I sat down to write a blog about loss and sacrifice, but then remembered that it was Thanksgiving day week and thought maybe I should hold off on such cheery subjects until we draw a little bit closer to Christmas.
I decided that I didn’t want to go into the whole misconceptions about this holiday. For me it’s really about the celebration of harvest and how families have come together for over a hundred years to enjoy the fruits of their labor. It’s about tradition and unity. It’s one of our true American holidays. I try to forget about the “First” Thanksgiving when we invited all those Indians to share our meal and then sent them home with blankets infested with Small Pox. How we took their land and most of their lives but in return we let them break the wishbone.
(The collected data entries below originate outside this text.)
Lemma group_keys_in key n k :
  In k (group_keys key n) <-> k <> NA /\ exists j, j < n /\ key j = k.
Proof.
  unfold group_keys. rewrite isort_in, filter_In, in_map_iff. split.
  - intros [[j [Hj Hin]] Hk]. split.
    + intros ->. discriminate.
    + exists j. split; auto. apply first_occurrences_incl, in_seq in Hin. lia.
  - intros [Hk [j [Hj Hkey]]]. split; [|destruct k; auto; congruence].
    assert (filter (fun i => value_eqb (key i) k)
                   (first_occurrences key [] (seq 0 n)) <> []) as Hne.
    { rewrite first_occurrences_filter. simpl.
      assert (In j (filter (fun i => value_eqb (key i) k) (seq 0 n))) as Hin.
      { apply filter_In. split; [apply in_seq; lia | apply value_eqb_eq; auto]. }
      destruct (filter _ (seq 0 n)); [contradiction | discriminate]. }
    destruct (filter _ (first_occurrences _ _ _)) as [|i r] eqn:F; [congruence|].
    assert (In i (i :: r)) as Hi by (simpl; auto).
    rewrite <- F in Hi. apply filter_In in Hi. destruct Hi as [Hi Hik].
    exists i. split; auto. apply value_eqb_eq; assumption.
Qed.

(** Sorting, then dropping duplicates, keeps for every key the first of
    its rows in sorted order. *)
Lemma drop_duplicates_take sigma df c :
  has_col c df = true ->
  drop_duplicates c (take sigma df)
  = Ret (take (first_occurrences (cell df c) [] sigma) df).
Proof.
  intros Hc. unfold drop_duplicates. rewrite has_col_take, Hc. f_equal.
  simpl nrows.
  rewrite take_take.
  2:{ intros r Hr. apply first_occurrences_incl, in_seq in Hr. lia. }
  f_equal.
  rewrite (first_occurrences_ext _ (fun r => cell df c (nth r sigma 0)))
    by (intros i Hi; apply in_seq in Hi; apply cell_take; lia).
  rewrite first_occurrences_map, map_nth_seq. reflexivity.
Qed.

Lemma first_missing_none cs df :
  forallb (fun c => has_col c df) cs = true -> first_missing cs df = None.
Proof.
  unfold first_missing. induction cs as [|c cs IH]; simpl; auto.
  intros H. apply andb_prop in H. destruct H as [H1 H2].
  rewrite H1. simpl. auto.
Qed.

Lemma first_missing_some cs df :
  forallb (fun c => has_col c df) cs = false ->
  exists c, first_missing cs df = Some c.
Proof.
  unfold first_missing. induction cs as [|c cs IH]; simpl; [discriminate|].
  destruct (has_col c df); simpl; eauto.
Qed.

Lemma payments_small_Ret P :
  has_col "order_id" P = true -> has_col "payment_installments" P = true ->
  payments_small P = Ret (take (payment_rows P) P).
Proof.
  intros Ho Hp. unfold payments_small, sort_values_quicksort.
  rewrite Hp. cbn [bind]. apply drop_duplicates_take. assumption.
Qed.

Lemma argsort_total (key : nat -> value) i j :
  value_leb (key i) (key j) = true \/ value_leb (key j) (key i) = true.
Proof. apply value_leb_total. Qed.

Lemma argsort_trans (key : nat -> value) (i j l : nat) :
  value_leb (key i) (key j) = true -> value_leb (key j) (key l) = true ->
  value_leb (key i) (key l) = true.
Proof. apply value_leb_trans. Qed.

Lemma filter_argsort p key idxs :
  filter p (argsort key idxs) = argsort key (filter p idxs).
Proof.
  unfold argsort.
  apply (filter_isort (fun i j => value_leb (key i) (key j))
                      (argsort_total key) (argsort_trans key)).
Qed.

Lemma quicksort_leb_key key rank i j :
  quicksort_leb key rank i j = true -> value_leb (key i) (key j) = true.
Proof.
  unfold quicksort_leb. destruct (value_leb (key i) (key j)); auto.
Qed.

Lemma quicksort_leb_total key rank i j :
  quicksort_leb key rank i j = true \/ quicksort_leb key rank j i = true.
Proof.
  unfold quicksort_leb.
  destruct (value_leb (key i) (key j)) eqn:Eij;
    destruct (value_leb (key j) (key i)) eqn:Eji; auto.
  - destruct (Nat.leb (tie_rank key rank i) (tie_rank key rank j)) eqn:E;
      auto.
    right. apply Nat.leb_le. apply Nat.leb_gt in E. lia.
  - destruct (value_leb_total (key i) (key j)); congruence.
Qed.
(** The loop [for tehtris_hwnd in tehtris_windows]: [true] when a field was
    filled (the method returns True there). *)
Fixpoint fill_in_windows (field_label value : string) (tehtris_windows : list Z) : M bool :=
  match tehtris_windows with
  | [] => ret false
  | tehtris_hwnd :: rest =>
      filled <-
        try_except
          (t <- get_trace ;;
           call (EnumChildWindows tehtris_hwnd) ;;
           match edit_controls t tehtris_hwnd with
           | [] => ret false
           | _ =>
               match nth_error (edit_controls t tehtris_hwnd) (field_index field_label) with
               | Some edit_hwnd => fill_edit_control edit_hwnd value ;; ret true
               | None => ret false
               end
           end)
          (fun _ => ret false) ;;
      if filled then ret true else fill_in_windows field_label value rest
  end.

Definition fill_field_with_win32gui (field_label value : string) : M bool :=
  try_except
    (import_win32 ;;
     tehtris_windows <- find_tehtris_windows ;;
     match tehtris_windows with
     | [] => ret false
     | _ => fill_in_windows field_label value tehtris_windows
     end)
    (fun _ => ret false).

(** ** Screen probes *)

Definition take_screenshot (step_name : string) : M unit :=
  if negb (PYAUTOGUI_AVAILABLE env) || dry_run self then ret tt
  else try_except
         (call Screenshot ;; call (SaveScreenshot step_name))
         (fun _ => ret tt).

(** The loop over [data['text']] with the default [confidence = 0.8]:
    the centre of the first row that contains the text with a confidence
    above 80. *)
Fixpoint first_ocr_match (text : string) (data : list OcrWord) : option (Z * Z) :=
  match data with
  | [] => None
  | w :: rest =>
      if contains (lower text) (lower (ocr_text w)) && (80 <? ocr_conf w)
      then Some (ocr_left w + ocr_width w / 2, ocr_top w + ocr_height w / 2)
      else first_ocr_match text rest
  end.

Definition find_text_on_screen (text : string) : M (option (Z * Z)) :=
  if negb (PYAUTOGUI_AVAILABLE env) || dry_run self then ret None
  else try_except
         (t <- get_trace ;;
          call Screenshot ;;
          call ImageToData ;;
          ret (first_ocr_match text (ocr_data env t)))
         (fun _ => ret None).

(** The loop [while time.time() - start_time < timeout] of
    [find_button_by_text]; [timeout] is in milliseconds here.  Every pass
    that finds nothing sleeps a second. *)
Fixpoint find_button_loop (fuel : nat) (button_text : string) (timeout start_time : Z)
    : M (option (Z * Z)) :=
  now <- get_clock ;;
  if now - start_time <? timeout then
    match fuel with
    | O => fun s => (OutOfFuel, s)
    | S fuel' =>
        position <- find_text_on_screen button_text ;;
        match position with
        | Some p => ret (Some p)
        | None => sleep 1000 ;; find_button_loop fuel' button_text timeout start_time
        end
    end
  else ret None.

(** [find_button_by_text(button_text, timeout)], with [timeout] a whole number
    of seconds as its annotation says: at most that many passes fit. *)
Definition find_button_by_text (button_text : string) (timeout : Z) : M (option (Z * Z)) :=
  if negb (PYAUTOGUI_AVAILABLE env) || dry_run self then ret None
  else
    start_time <- get_clock ;;
    find_button_loop (Z.to_nat timeout) button_text (timeout * 1000) start_time.

(** [sorted(contours, key=cv2.contourArea, reverse=True)]. *)
Fixpoint insert_by_area (c : Contour) (l : list Contour) : list Contour :=
  match l with
  | [] => [c]
  | d :: l' => if area c <? area d then d :: insert_by_area c l' else c :: l
  end.

Definition sort_by_area (l : list Contour) : list Contour :=
  fold_right insert_by_area [] l.

Fixpoint first_large_contour (min_area : Z) (l : list Contour) : option (Z * Z) :=
  match l with
  | [] => None
  | c :: rest =>
      if (min_area <? area c) && negb (m00 c =? 0)
      then Some (Z.quot (m10 c) (m00 c), Z.quot (m01 c) (m00 c))
      else first_large_contour min_area rest
  end.

(** The colour range only selects the mask; the contours found on it are
    the environment's. *)
Definition find_ui_element_by_color (min_area : Z) : M (option (Z * Z)) :=
  if negb (PYAUTOGUI_AVAILABLE env) || dry_run self then ret None
  else try_except
         (t <- get_trace ;;
          call Screenshot ;;
          call FindContours ;;
          ret (first_large_contour min_area (sort_by_area (contours env t))))
         (fun _ => ret None).

(** [self.click_coordinates] is called by the source but the class does not
    define it.  The call is recorded; whether it raises (as it does while the
    attribute is missing) and what it returns are the environment's. *)
Definition click_coordinates (x y : Z) (what : string) : M bool :=
  t <- get_trace ;;
  call (ClickCoordinates x y what) ;;
  ret (click_result env t x y).

(** ** The smart click: OCR text, fallback coordinates, keyboard shortcut *)

(** The list [search_texts] built for one text option. *)
Definition search_texts (text : string) : list string :=
  if contains "&" text then [text; strip_amp text] else [text; ("&" ++ text)%string].

(** The loop [for search_text in search_texts]. *)
Fixpoint click_search_texts (element_type : string) (texts : list string) : M bool :=
  match texts with
  | [] => ret false
  | search_text :: rest =>
      position <- find_text_on_screen search_text ;;
      match position with
      | Some (x, y) =>
          clicked <- click_coordinates x y
            (element_type ++ " found by text '" ++ search_text ++ "'")%string ;;
          if clicked then ret true else click_search_texts element_type rest
      | None => click_search_texts element_type rest
      end
  end.

(** Strategy 1, the loop [for text in text_options]. *)
Fixpoint click_text_options (element_type : string) (text_options : list string) : M bool :=
  match text_options with
  | [] => ret false
  | text :: rest =>
      clicked <- click_search_texts element_type (search_texts text) ;;
      if clicked then ret true else click_text_options element_type rest
  end.

Definition ocr_text_search (element_type : string) (text_options : list string) : M bool :=
  if PYAUTOGUI_AVAILABLE env then click_text_options element_type text_options
  else ret false.

(** Strategy 3, the loop [for x, y in fallback_positions]. *)
Fixpoint click_fallback_positions (element_type : string) (positions : list (Z * Z)) : M bool :=
  match positions with
  | [] => ret false
  | (x, y) :: rest =>
      clicked <- click_coordinates x y (element_type ++ " fallback position")%string ;;
      if clicked then sleep 500 ;; ret true
      else click_fallback_positions element_type rest
  end.

(** The key pressed with Alt for an element type, if any. *)
Definition shortcut_key (element_type : string) : option string :=
  if contains "next" (lower element_type) then Some "n"
  else if contains "accept" (lower element_type) then Some "a"
  else if contains "install" (lower element_type) then Some "i"
  else if contains "finish" (lower element_type) then Some "f"
  else None.

(** The last strategy: keyboard shortcuts for common buttons. *)
Definition keyboard_shortcut (element_type : string) : M bool :=
  if PYAUTOGUI_AVAILABLE env then
    match shortcut_key element_type with
    | Some k => call (Hotkey "alt" k) ;; sleep 500 ;; ret true
    | None => ret false
    end
  else ret false.

Definition smart_find_and_click (element_type : string) (text_options : list string)
    (fallback_positions : list (Z * Z)) : M bool :=
  if dry_run self then ret true
  else
    found <- ocr_text_search element_type text_options ;;
    if found then ret true
    else
      found <- click_fallback_positions element_type fallback_positions ;;
      if found then ret true
      else keyboard_shortcut element_type.

(** ** Filling a field through the screen *)

Definition find_input_field_by_label (label_text : string) : M (option (Z * Z)) :=
  if negb (PYAUTOGUI_AVAILABLE env) || dry_run self then ret None
  else try_except
         (label_position <- find_text_on_screen label_text ;;
          match label_position with
          | Some (label_x, label_y) => ret (Some (label_x + 0, label_y + 25))
          | None => ret None
          end)
         (fun _ => ret None).

(** After a successful click on a field: select all and type.  [true] when
    the method returns True there. *)
Definition type_value (value : string) : M bool :=
  sleep 300 ;;
  if PYAUTOGUI_AVAILABLE env
  then call (Hotkey "ctrl" "a") ;; call (Write value) ;; ret true
  else ret false.

Fixpoint fill_by_labels (field_name value : string) (label_options : list string) : M bool :=
  match label_options with
  | [] => ret false
  | label :: rest =>
      field_position <- find_input_field_by_label label ;;
      filled <-
        match field_position with
        | Some (x, y) =>
            clicked <- click_coordinates x y
              (field_name ++ " field found by label '" ++ label ++ "'")%string ;;
            if clicked then type_value value else ret false
        | None => ret false
        end ;;
      if filled then ret true else fill_by_labels field_name value rest
  end.

Fixpoint fill_by_positions (field_name value : string) (positions : list (Z * Z)) : M bool :=
  match positions with
  | [] => ret false
  | (x, y) :: rest =>
      clicked <- click_coordinates x y (field_name ++ " fallback position")%string ;;
      filled <- (if clicked then type_value value else ret false) ;;
      if filled then ret true else fill_by_positions field_name value rest
  end.

Definition smart_fill_field (field_name value : string) (label_options : list string)
    (fallback_positions : list (Z * Z)) : M bool :=
  if dry_run self then ret true
  else
    filled <- fill_by_labels field_name value label_options ;;
    if filled then ret true
    else fill_by_positions field_name value fallback_positions.

(** ** Debug output, launch and prerequisites *)

(** The callback [enum_windows_callback] of the debug dump keeps these. *)
Definition is_setup_window (h : Handle) : bool :=
  visible h && (contains "TEHTRIS" (window_text h) || contains "Setup" (window_text h)).

Fixpoint dump_children (windows : list Z) : M unit :=
  match windows with
  | [] => ret tt
  | w :: rest => call (EnumChildWindows w) ;; dump_children rest
  end.

(** [print_window_text]: three read-only dumps, each in its own [try]. *)
Definition print_window_text : M unit :=
  try_except
    (bound <- get_app ;; if bound then call InspectApp else ret tt)
    (fun _ => ret tt) ;;
  try_except
    (if PYAUTOGUI_AVAILABLE env then call Screenshot ;; call ImageToString else ret tt)
    (fun _ => ret tt) ;;
  try_except
    (import_win32 ;;
     t <- get_trace ;;
     call EnumWindows ;;
     if existsb faulty (top_windows env t) then raise (CallError EnumWindows)
     else dump_children (map hwnd (filter is_setup_window (top_windows env t))))
    (fun _ => ret tt).

Definition minimize_all_windows : M unit :=
  if dry_run self then ret tt
  else if PYAUTOGUI_AVAILABLE env
       then try_except (call (Hotkey "win" "d") ;; sleep 1000) (fun _ => ret tt)
       else ret tt.

Definition dquote : string := String (ascii_of_nat 34) EmptyString.

Definition launch_installer : M bool :=
  if dry_run self then ret true
  else
    try_except
      (minimize_all_windows ;;
       take_screenshot "before_launch" ;;
       call (Popen ("msiexec /i " ++ dquote ++ msi_path self ++ dquote)%string) ;;
       sleep 5000 ;;
       take_screenshot "after_launch" ;;
       try_except
         (call Connect ;; set_app true ;; print_window_text ;; ret true)
         (fun _ => ret true))
      (fun _ => ret false).

Definition _is_admin : M bool :=
  try_except
    (t <- get_trace ;; call IsUserAnAdmin ;; ret (is_admin env t))
    (fun _ => ret false).

Definition validate_prerequisites : M bool :=
  if negb (PYWINAUTO_AVAILABLE env) then ret false
  else
    t <- get_trace ;;
    call PathExists ;;
    if negb (msi_exists env t) then ret false
    else
      (if negb (dry_run self) then _is_admin ;; ret tt else ret tt) ;;
      if negb (startswith "XPG_" (tag self)) then ret false
      else ret true.

(** ** Retry *)

Section Retry.

Context {A : Type}.

(** The wrapped operation, any computation. *)
Variable operation : M A.

(** The call of the wrapped operation with its arguments, marked in the
    trace. *)
Definition invoke : M A :=
  fun s => operation (record Invoke 0 s).

(** The loop [for attempt in range(self.max_retries)] from [attempt] on, with
    [remaining] iterations left.  [None] is Python's None, returned when the
    loop ends without a [return]. *)
Fixpoint retry_from (remaining : nat) (attempt : Z) : M (option A) :=
  match remaining with
  | O => ret None
  | S remaining' =>
      try_except
        (a <- invoke ;; ret (Some a))
        (fun e =>
           if attempt =? max_retries self - 1 then raise e
           else sleep (retry_delay self * (attempt + 1)) ;;
                retry_from remaining' (attempt + 1))
  end.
I also didn’t want to list all the things I am thankful for. I liked how people were listing everyday something that they were grateful for. I thought that was pretty neat. But for me the list would be endless and redundant. The most important thing I am thankful for and the only one that really matters is breath. I am thankful for every day I am able to fill my lungs with that beautiful clear atmosphere. I have had a lot of friends along the way who can no longer say the same. They have taken the last of theirs. Everything else to me is just gravy.
This holiday season for me however seems to be lacking in the unity of many Turkey Days gone past. The family bond does not seem as strong anymore. It is breaking apart little by little. It has been divided in half and divided again and the quarter that is left is broken and cracked. I suppose all families go through changes. People pass away and those who were once bonded by those who have gone away, drift away. Siblings create rivalries that escalate into grudges and create walls of separation. Children grow up and move on. Relationships dissolve. People stop talking. What once was beautiful and vast becomes wilted and confined. The mashed potatoes are dry and there is not enough butter for the biscuits. (Mmmm, biscuits).
I long for those days of old when families stayed together. They built homes near each other. They fought side by side against any enemy who threaten their borders. Blood meant strength. Williams county meant that the Williams family lived there. It wasn’t just a name someone wrote down on a road map.
I do have so much to be thankful for, but I don’t really need a holiday to remember all those things. For me Thanksgiving is about food. And eating food, and drinking food and rolling around in…okay maybe I am getting off track here a little.
I hate sitting down to write and having absolutely no idea of what I am going to say. Words tend to spill all over the floor and I have trouble picking them up and putting them back in order. And there’s always one that rolls under the couch and you can’t reach it. Anyway. Before this blog turns into some long dragged out pile of… (come on Paul stay on track). Okay Okay, let me just conclude by saying this. Whatever the substance was used to build the walls between families can easily be broken simply by removing one brick at a time. If we don’t fight to keep what’s ours, we lose everything. There is nothing between blood that can not be repaired. We can not pass judgement, period. Our life is our own to live our own way. We accept and we love.
Sometimes we sacrifice for those who we love. It’s not always easy, if it was it would be a sacrifice. (There you go bringing up sacrifice before Christmas) Okay Okay. We do not because we have to, we do because we are family.
So this Thursday Eat drink and be merry. Relish in the fruits of your labor. Because it’s back to work on Monday. Light the fire, bake the bread, (and make sure you have enough butter).
Be thankful for breath, for the rest is all gravy.